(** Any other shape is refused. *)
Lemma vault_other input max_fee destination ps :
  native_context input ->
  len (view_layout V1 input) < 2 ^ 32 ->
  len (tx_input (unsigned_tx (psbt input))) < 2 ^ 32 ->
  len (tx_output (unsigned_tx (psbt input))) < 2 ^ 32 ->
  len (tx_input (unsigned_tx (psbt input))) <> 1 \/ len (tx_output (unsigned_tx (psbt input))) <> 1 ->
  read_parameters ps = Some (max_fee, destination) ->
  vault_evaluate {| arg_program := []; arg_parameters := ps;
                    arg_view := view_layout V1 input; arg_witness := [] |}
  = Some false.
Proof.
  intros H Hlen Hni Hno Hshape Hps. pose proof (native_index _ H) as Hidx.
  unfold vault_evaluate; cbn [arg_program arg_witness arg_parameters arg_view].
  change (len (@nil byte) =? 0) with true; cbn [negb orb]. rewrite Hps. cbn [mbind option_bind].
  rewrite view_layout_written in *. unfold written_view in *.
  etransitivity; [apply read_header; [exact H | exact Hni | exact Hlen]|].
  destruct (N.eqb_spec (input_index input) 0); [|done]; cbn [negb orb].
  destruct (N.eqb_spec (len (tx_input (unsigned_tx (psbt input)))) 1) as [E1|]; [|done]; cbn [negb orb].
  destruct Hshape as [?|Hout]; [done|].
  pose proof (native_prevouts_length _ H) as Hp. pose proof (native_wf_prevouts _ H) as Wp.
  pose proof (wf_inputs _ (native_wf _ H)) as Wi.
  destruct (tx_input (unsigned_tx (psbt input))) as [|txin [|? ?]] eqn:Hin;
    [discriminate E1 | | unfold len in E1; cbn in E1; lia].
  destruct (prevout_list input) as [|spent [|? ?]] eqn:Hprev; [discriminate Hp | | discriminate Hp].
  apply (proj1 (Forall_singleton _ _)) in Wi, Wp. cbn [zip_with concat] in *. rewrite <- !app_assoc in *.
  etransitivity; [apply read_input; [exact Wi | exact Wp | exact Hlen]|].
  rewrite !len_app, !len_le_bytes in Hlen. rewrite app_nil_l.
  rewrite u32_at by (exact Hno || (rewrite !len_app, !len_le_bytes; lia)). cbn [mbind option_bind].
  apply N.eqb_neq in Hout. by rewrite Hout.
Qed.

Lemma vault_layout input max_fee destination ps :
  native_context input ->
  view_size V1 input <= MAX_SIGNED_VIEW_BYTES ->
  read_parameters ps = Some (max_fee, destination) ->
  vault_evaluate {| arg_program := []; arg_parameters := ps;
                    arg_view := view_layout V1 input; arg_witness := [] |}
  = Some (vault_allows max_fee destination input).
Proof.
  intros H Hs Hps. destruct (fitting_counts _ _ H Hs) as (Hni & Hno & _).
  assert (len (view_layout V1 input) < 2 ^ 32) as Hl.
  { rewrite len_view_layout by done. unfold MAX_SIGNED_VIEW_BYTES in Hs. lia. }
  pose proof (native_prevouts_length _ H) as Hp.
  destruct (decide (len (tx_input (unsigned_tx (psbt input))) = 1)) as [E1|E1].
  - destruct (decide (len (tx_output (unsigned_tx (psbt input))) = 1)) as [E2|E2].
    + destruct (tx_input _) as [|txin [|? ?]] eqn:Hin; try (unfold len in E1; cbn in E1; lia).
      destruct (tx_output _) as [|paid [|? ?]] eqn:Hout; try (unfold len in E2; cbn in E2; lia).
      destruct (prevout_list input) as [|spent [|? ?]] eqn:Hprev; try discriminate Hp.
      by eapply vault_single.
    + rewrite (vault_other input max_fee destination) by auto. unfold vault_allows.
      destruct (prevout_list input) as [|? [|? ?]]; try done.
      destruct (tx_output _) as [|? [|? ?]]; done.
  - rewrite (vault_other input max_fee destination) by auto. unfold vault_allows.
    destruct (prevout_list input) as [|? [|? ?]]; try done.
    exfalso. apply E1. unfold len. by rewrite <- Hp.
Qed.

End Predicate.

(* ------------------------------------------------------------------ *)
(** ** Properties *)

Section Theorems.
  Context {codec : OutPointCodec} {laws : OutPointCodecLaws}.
* * *
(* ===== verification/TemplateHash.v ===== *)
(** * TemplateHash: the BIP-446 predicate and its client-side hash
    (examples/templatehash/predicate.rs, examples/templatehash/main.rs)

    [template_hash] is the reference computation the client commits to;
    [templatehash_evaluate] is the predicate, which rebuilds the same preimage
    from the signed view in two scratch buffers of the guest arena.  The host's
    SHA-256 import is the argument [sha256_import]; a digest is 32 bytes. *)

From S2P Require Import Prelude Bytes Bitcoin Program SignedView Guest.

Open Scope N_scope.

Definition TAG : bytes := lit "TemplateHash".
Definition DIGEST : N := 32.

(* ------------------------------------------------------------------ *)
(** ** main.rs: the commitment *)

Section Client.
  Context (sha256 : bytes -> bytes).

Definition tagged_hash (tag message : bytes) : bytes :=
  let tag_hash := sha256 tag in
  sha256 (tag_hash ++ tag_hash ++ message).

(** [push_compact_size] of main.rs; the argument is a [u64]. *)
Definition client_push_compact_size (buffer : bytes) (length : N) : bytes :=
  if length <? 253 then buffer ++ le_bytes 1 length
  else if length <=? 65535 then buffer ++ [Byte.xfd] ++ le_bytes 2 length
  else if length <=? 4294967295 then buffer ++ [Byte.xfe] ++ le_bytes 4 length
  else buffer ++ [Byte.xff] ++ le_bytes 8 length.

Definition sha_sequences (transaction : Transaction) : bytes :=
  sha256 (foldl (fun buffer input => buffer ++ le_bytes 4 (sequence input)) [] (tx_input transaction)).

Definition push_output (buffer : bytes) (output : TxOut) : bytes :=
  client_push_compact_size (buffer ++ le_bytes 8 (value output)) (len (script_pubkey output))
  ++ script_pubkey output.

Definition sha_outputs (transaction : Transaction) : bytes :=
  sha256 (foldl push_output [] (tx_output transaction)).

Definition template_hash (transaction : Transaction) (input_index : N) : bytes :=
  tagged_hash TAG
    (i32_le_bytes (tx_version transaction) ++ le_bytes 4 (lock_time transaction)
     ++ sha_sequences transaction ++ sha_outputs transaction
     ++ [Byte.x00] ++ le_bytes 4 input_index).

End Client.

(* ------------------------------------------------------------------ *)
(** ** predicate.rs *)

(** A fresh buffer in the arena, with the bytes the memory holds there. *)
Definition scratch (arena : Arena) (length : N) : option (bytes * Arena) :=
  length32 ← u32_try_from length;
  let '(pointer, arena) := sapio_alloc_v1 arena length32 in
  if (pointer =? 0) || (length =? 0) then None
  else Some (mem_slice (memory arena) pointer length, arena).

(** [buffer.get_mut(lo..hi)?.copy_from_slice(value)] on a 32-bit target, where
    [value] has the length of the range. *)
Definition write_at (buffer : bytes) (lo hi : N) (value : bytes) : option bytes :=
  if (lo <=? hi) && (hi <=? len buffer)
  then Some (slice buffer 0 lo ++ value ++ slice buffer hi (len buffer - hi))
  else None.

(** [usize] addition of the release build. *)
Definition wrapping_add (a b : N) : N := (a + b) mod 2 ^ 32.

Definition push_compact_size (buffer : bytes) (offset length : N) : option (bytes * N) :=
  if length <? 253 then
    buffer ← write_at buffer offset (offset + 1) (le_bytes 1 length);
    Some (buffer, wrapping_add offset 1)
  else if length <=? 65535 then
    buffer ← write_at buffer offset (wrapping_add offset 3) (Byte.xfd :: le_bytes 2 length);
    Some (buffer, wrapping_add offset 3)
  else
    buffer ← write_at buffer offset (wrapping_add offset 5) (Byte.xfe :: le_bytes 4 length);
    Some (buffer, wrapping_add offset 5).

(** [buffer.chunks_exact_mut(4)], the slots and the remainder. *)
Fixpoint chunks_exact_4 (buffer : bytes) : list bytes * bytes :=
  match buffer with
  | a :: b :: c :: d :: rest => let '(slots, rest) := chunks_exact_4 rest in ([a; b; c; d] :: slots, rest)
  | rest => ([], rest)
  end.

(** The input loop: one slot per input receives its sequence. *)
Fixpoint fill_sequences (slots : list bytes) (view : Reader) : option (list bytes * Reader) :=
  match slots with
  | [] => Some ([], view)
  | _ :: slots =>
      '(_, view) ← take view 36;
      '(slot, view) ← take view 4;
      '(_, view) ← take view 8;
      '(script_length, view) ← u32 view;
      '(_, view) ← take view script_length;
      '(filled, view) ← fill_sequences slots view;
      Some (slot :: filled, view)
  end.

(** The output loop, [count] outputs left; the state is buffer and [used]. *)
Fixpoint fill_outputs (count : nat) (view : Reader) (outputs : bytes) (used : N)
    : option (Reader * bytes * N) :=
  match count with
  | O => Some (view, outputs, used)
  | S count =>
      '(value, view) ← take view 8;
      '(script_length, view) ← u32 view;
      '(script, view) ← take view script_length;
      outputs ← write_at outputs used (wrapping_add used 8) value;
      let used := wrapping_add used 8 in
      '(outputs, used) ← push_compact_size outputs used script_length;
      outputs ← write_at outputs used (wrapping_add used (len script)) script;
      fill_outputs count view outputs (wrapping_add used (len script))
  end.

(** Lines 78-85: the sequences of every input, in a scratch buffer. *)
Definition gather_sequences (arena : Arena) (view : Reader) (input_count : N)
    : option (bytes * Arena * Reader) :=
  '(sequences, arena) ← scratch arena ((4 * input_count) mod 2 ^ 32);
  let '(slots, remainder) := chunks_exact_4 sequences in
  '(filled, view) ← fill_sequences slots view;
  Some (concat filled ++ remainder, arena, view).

■ **Problem requirements**
Look through the data above and return exactly the lines from the one that contains "(** Any other shape is refused. *)" to the one that contains "view_size V1 input", inclusive, with nothing else.

■ **Your response**
(** Any other shape is refused. *)
Lemma vault_other input max_fee destination ps :
  native_context input ->
  len (view_layout V1 input) < 2 ^ 32 ->
  len (tx_input (unsigned_tx (psbt input))) < 2 ^ 32 ->
  len (tx_output (unsigned_tx (psbt input))) < 2 ^ 32 ->
  len (tx_input (unsigned_tx (psbt input))) <> 1 \/ len (tx_output (unsigned_tx (psbt input))) <> 1 ->
  read_parameters ps = Some (max_fee, destination) ->
  vault_evaluate {| arg_program := []; arg_parameters := ps;
                    arg_view := view_layout V1 input; arg_witness := [] |}
  = Some false.
Proof.
  intros H Hlen Hni Hno Hshape Hps. pose proof (native_index _ H) as Hidx.
  unfold vault_evaluate; cbn [arg_program arg_witness arg_parameters arg_view].
  change (len (@nil byte) =? 0) with true; cbn [negb orb]. rewrite Hps. cbn [mbind option_bind].
  rewrite view_layout_written in *. unfold written_view in *.
  etransitivity; [apply read_header; [exact H | exact Hni | exact Hlen]|].
  destruct (N.eqb_spec (input_index input) 0); [|done]; cbn [negb orb].
  destruct (N.eqb_spec (len (tx_input (unsigned_tx (psbt input)))) 1) as [E1|]; [|done]; cbn [negb orb].
  destruct Hshape as [?|Hout]; [done|].
  pose proof (native_prevouts_length _ H) as Hp. pose proof (native_wf_prevouts _ H) as Wp.
  pose proof (wf_inputs _ (native_wf _ H)) as Wi.
  destruct (tx_input (unsigned_tx (psbt input))) as [|txin [|? ?]] eqn:Hin;
    [discriminate E1 | | unfold len in E1; cbn in E1; lia].
  destruct (prevout_list input) as [|spent [|? ?]] eqn:Hprev; [discriminate Hp | | discriminate Hp].
  apply (proj1 (Forall_singleton _ _)) in Wi, Wp. cbn [zip_with concat] in *. rewrite <- !app_assoc in *.
  etransitivity; [apply read_input; [exact Wi | exact Wp | exact Hlen]|].
  rewrite !len_app, !len_le_bytes in Hlen. rewrite app_nil_l.
  rewrite u32_at by (exact Hno || (rewrite !len_app, !len_le_bytes; lia)). cbn [mbind option_bind].
  apply N.eqb_neq in Hout. by rewrite Hout.
Qed.

Lemma vault_layout input max_fee destination ps :
  native_context input ->
  view_size V1 input <= MAX_SIGNED_VIEW_BYTES ->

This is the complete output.